Jesse Lasky has spent more than 15 years studying how plants adapt to their environments, and on this United Nations International Day for Biological Diversity, the Penn State associate professor of biology has a message for farmers and scientists alike: evolution holds the blueprint for crops that can weather the storms ahead.

The world's crops face unprecedented pressure. Environments are changing faster than ever, threatening the plants we depend on for food and survival. But Lasky and researchers like him are discovering that nature has already solved many of the problems we're racing to address. Plants have been evolving and adapting to new conditions for millennia—without human intervention. The key is learning to read and apply those lessons before climate shifts, new pests, or extreme weather devastate our harvests.

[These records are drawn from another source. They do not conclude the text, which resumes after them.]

Lemma kl_2d_err p q eps e : _kl_2d p q eps = Err e -> e = ShapeError.
Proof.
  unfold _kl_2d.
  destruct (tf_map2 tsub _ _) as [d |e1] eqn:E1; simpl.
  - destruct (tf_map2 tmul p d) as [u | e2] eqn:E2; simpl.
    + apply reduce_sum_last2_err.
    + intros [= <-]. eapply tf_map2_err; eauto.
  - intros [= <-]. eapply tf_map2_err; eauto.
Qed.

(** ** Unknown rectification methods *)

(** C3: a method string outside softmax, abs, relu and sigmoid never
    yields a heatmap, whatever the input; once the input has passed the
    reshape to its first three dimensions (which reads the shape only),
    the failure is the [ValueError] whose message names the unknown
    method, and [dsnt] fails with the same error. *)
Theorem unknown_method_rejected (inputs : tensor R) (method : string) :
  method <> "softmax"%string -> method <> "abs"%string ->
  method <> "relu"%string -> method <> "sigmoid"%string ->
  (forall out, _normalise_heatmap inputs (Some method) <> Ok out) /\
  (length (data inputs) = numel (firstn 3 (shape inputs)) ->
   _normalise_heatmap inputs (Some method)
     = Err (ValueError ("Unknown rectification method " ++ quote
                          ++ method ++ quote)%string) /\
   dsnt inputs (Some method)
     = Err (ValueError ("Unknown rectification method " ++ quote
                          ++ method ++ quote)%string)).
Proof.
  intros H1 H2 H3 H4.
  apply String.eqb_neq in H1, H2, H3, H4.
  assert (Hn : forall t, (if String.eqb method "softmax" then _softmax2d t
              else if String.eqb method "abs" then normalise (tf_map Rabs t)
              else if String.eqb method "relu" then normalise (tf_map relu t)
              else if String.eqb method "sigmoid"
                   then normalise (tf_map sigmoid t)
              else Err (ValueError (unknown_method_msg method)))
              = Err (ValueError (unknown_method_msg method))).
  { intros t. now rewrite H1, H2, H3, H4. }
  split.
  - intros out. unfold _normalise_heatmap.
    destruct (tf_reshape inputs _) as [t | e]; simpl.
    + rewrite Hn. discriminate.
    + discriminate.
  - intros Hlen.
    assert (Hnorm : _normalise_heatmap inputs (Some method)
                    = Err (ValueError (unknown_method_msg method))).
    { unfold _normalise_heatmap, tf_reshape.
      rewrite Hlen, Nat.eqb_refl. simpl. apply Hn. }
    split; [exact Hnorm |].
    unfold dsnt. now rewrite Hnorm.
Qed.

Lemma unknown_method_rejected_witness :
  _normalise_heatmap (Tensor [1; 1; 1]%nat [0]) (Some "tanh"%string)
  = Err (ValueError ("Unknown rectification method " ++ quote
                       ++ "tanh" ++ quote)%string).
Proof.
  apply (unknown_method_rejected (Tensor [1; 1; 1]%nat [0]) "tanh");
    try discriminate.
  reflexivity.
Defined.

(** ** The default [eps] of the Kullback-Leibler helper *)

Lemma ln_ratio_neq (a b c d : R) :
  0 < a -> 0 < b -> 0 < c -> 0 < d -> a * d <> c * b ->
  ln a - ln b <> ln c - ln d.
Proof.
  intros Ha Hb Hc Hd Hne Heq.
  apply Hne. apply ln_inv; try (apply Rmult_lt_0_compat; assumption).
  rewrite !ln_mult by assumption. lra.
Qed.

(** C2: called without [eps], [_kl_2d] adds 24 inside both logarithms,
    not 1e-24: on the one-pixel distributions [p = 1] and [q = 0] it
    returns [ln 25 - ln 24], which is not what [eps = 1e-24] gives.
    [_js_2d] called without [eps] does pass 1e-24 on. *)
Theorem kl_2d_default_eps :
  (forall p q, _kl_2d p q None = _kl_2d p q (Some 24)) /\
  _kl_2d (Tensor [1; 1; 1]%nat [Fin 1]) (Tensor [1; 1; 1]%nat [Fin 0]) None
    = Ok (Tensor [1%nat] [Fin (1 * (ln 25 - ln 24) + 0)]) /\
  _kl_2d (Tensor [1; 1; 1]%nat [Fin 1]) (Tensor [1; 1; 1]%nat [Fin 0]) None
    <> _kl_2d (Tensor [1; 1; 1]%nat [Fin 1]) (Tensor [1; 1; 1]%nat [Fin 0])
         (Some (1 / 10 ^ 24)) /\
  (forall p q, _js_2d p q None = _js_2d p q (Some (1 / 10 ^ 24))).
Proof.
  assert (H24 : _kl_2d (Tensor [1; 1; 1]%nat [Fin 1])
                  (Tensor [1; 1; 1]%nat [Fin 0]) None
                = Ok (Tensor [1%nat] [Fin (1 * (ln 25 - ln 24) + 0)])).
  { unfold _kl_2d. cbv zeta. rewrite round32_24.
    unfold tf_map2, reduce_sum_last2, tf_map, map2. cbn.
    rewrite !sign_case_pos by lra. cbn.
    replace (1 + 24) with 25 by lra.
    replace (0 + 24) with 24 by lra. reflexivity. }
  repeat split; try reflexivity; [exact H24 |].
  rewrite H24. clear H24.
  destruct (round32_normal (1 / 10 ^ 24)) as [v [Ev Hv]].
  { unfold float32_min. lra. }
  assert (Hne : ln 25 - ln 24 <> ln (1 + v) - ln (0 + v)).
  { apply ln_ratio_neq; lra. }
  unfold _kl_2d. cbv zeta. rewrite Ev. clear Ev.
  unfold tf_map2, reduce_sum_last2, tf_map, map2. cbn.
  rewrite !sign_case_pos by lra. cbn.
  intros [= Heq]. apply Hne. lra.
Qed.

(** ** Symmetry of the Jensen-Shannon divergence *)

(** C6: [_js_2d] does not depend on the order of its two distributions,
    for every [eps], the default included. *)
Theorem js_2d_symmetric (p q : tensor tfloat) (eps : option R) :
  _js_2d p q eps = _js_2d q p eps.
Proof.
  unfold _js_2d.
  rewrite (tf_map2_comm tadd q p tadd_comm).
  destruct (tf_map2 tadd p q) as [s | e]; [| reflexivity]. simpl.
  set (m := tf_map (tmul (Fin (1 / 2))) s).
  set (e' := Some _).
  destruct (_kl_2d p m e') as [a | e1] eqn:E1;
    destruct (_kl_2d q m e') as [b | e2] eqn:E2; simpl; try reflexivity.
  - apply tf_map2_comm, tadd_comm.
  - apply kl_2d_err in E1, E2. now subst.
Qed.

(** ** Blocks of a flat list *)

Lemma chunks_length {A : Type} (n k : nat) (l : list A) :
  length (chunks n k l) = k.
Proof.
  revert l. induction k as [| k IH]; intros l; simpl; [reflexivity |].
  now rewrite IH.
Qed.

Lemma In_firstn {A : Type} (n : nat) (l : list A) (v : A) :
  In v (firstn n l) -> In v l.
Proof.
  intros H. rewrite <- (firstn_skipn n l). apply in_or_app. now left.
Qed.

Lemma In_skipn {A : Type} (n : nat) (l : list A) (v : A) :
  In v (skipn n l) -> In v l.
Proof.
  intros H. rewrite <- (firstn_skipn n l). apply in_or_app. now right.
Qed.

Lemma chunks_In {A : Type} (n k : nat) (l c : list A) (v : A) :
  In c (chunks n k l) -> In v c -> In v l.
Proof.
  revert l. induction k as [| k IH]; intros l; simpl; [tauto |].
  intros [<- | Hc] Hv.
  - eapply In_firstn; eauto.
  - eapply In_skipn, IH; eauto.
Qed.

Lemma all_eq_repeat {A : Type} (c : A) (l : list A) :
  (forall v, In v l -> v = c) -> l = repeat c (length l).
Proof.
  induction l as [| a l IH]; intros H; simpl; [reflexivity |].
  rewrite <- IH by (intros; apply H; now right).
  now rewrite (H a) by now left.
Qed.

Lemma map2_map_same {A B C D : Type} (f : B -> C -> D) (g : A -> B)
  (h : A -> C) (l : list A) :
  map2 f (map g l) (map h l) = map (fun x => f (g x) (h x)) l.
Proof.
  unfold map2. induction l as [| a l IH]; simpl; [reflexivity |].
  now rewrite IH.
Qed.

Plant breeding is, in essence, a form of guided evolution. Historically, breeders worked without molecular data, relying on observable traits and intuition. But that's changing. By understanding how plants have naturally adapted across their evolutionary history, scientists can make smarter decisions about which varieties to cross and which traits to prioritize. "Ignoring the available information about how things have already evolved would be a waste of a resource," Lasky explains. In other words, why reinvent the wheel when billions of years of natural selection have already done much of the work?

This is where plant genomics—the study of an organism's complete DNA and how it functions—becomes revolutionary. For millennia, plant breeders developed crop varieties suited to different environments without ever sequencing a single gene. But genomic data dramatically speeds up the process. Gene banks around the world contain thousands of crop varieties, vast repositories of genetic diversity carefully collected and preserved. Using traditional breeding methods to identify which plants carry traits useful for specific environments would require growing enormous numbers of plants under controlled conditions and measuring countless characteristics. That takes years. With genomic analysis, researchers can sequence the genomes in these collections and identify the exact DNA sequences associated with adaptation to particular climates. Suddenly, the solution is knowable before a single seed is planted.

The stakes are urgent. If a region experiences a sudden shift in temperature or rainfall, or if a new pest emerges, farmers need resistant varieties fast—sometimes within years, not decades. Plant genomics offers a faster, more efficient pathway to exploit the genetic diversity already locked in seed collections worldwide, delivering solutions to agricultural challenges anywhere on the planet.

Lasky's lab and others are pushing further still, using artificial intelligence and bioinformatics—computer science applied to DNA analysis—to predict how plants will respond to climate stress. The work is intricate. While scientists understand how some genetic codes function straightforwardly, many aspects of genetic variation remain mysterious. Gene expression, the process that determines how much of a gene's product gets made, is controlled by DNA in ways that are still poorly understood. AI approaches can help untangle this complexity, revealing how genetic variations might influence a plant's ability to handle heat, drought, or other stressors.

This convergence of evolutionary biology, genomics, and artificial intelligence points toward a future where crop resilience isn't left to chance. Instead, it emerges from careful study of how plants have already adapted, decoded through cutting-edge science and delivered to farmers whose livelihoods depend on it.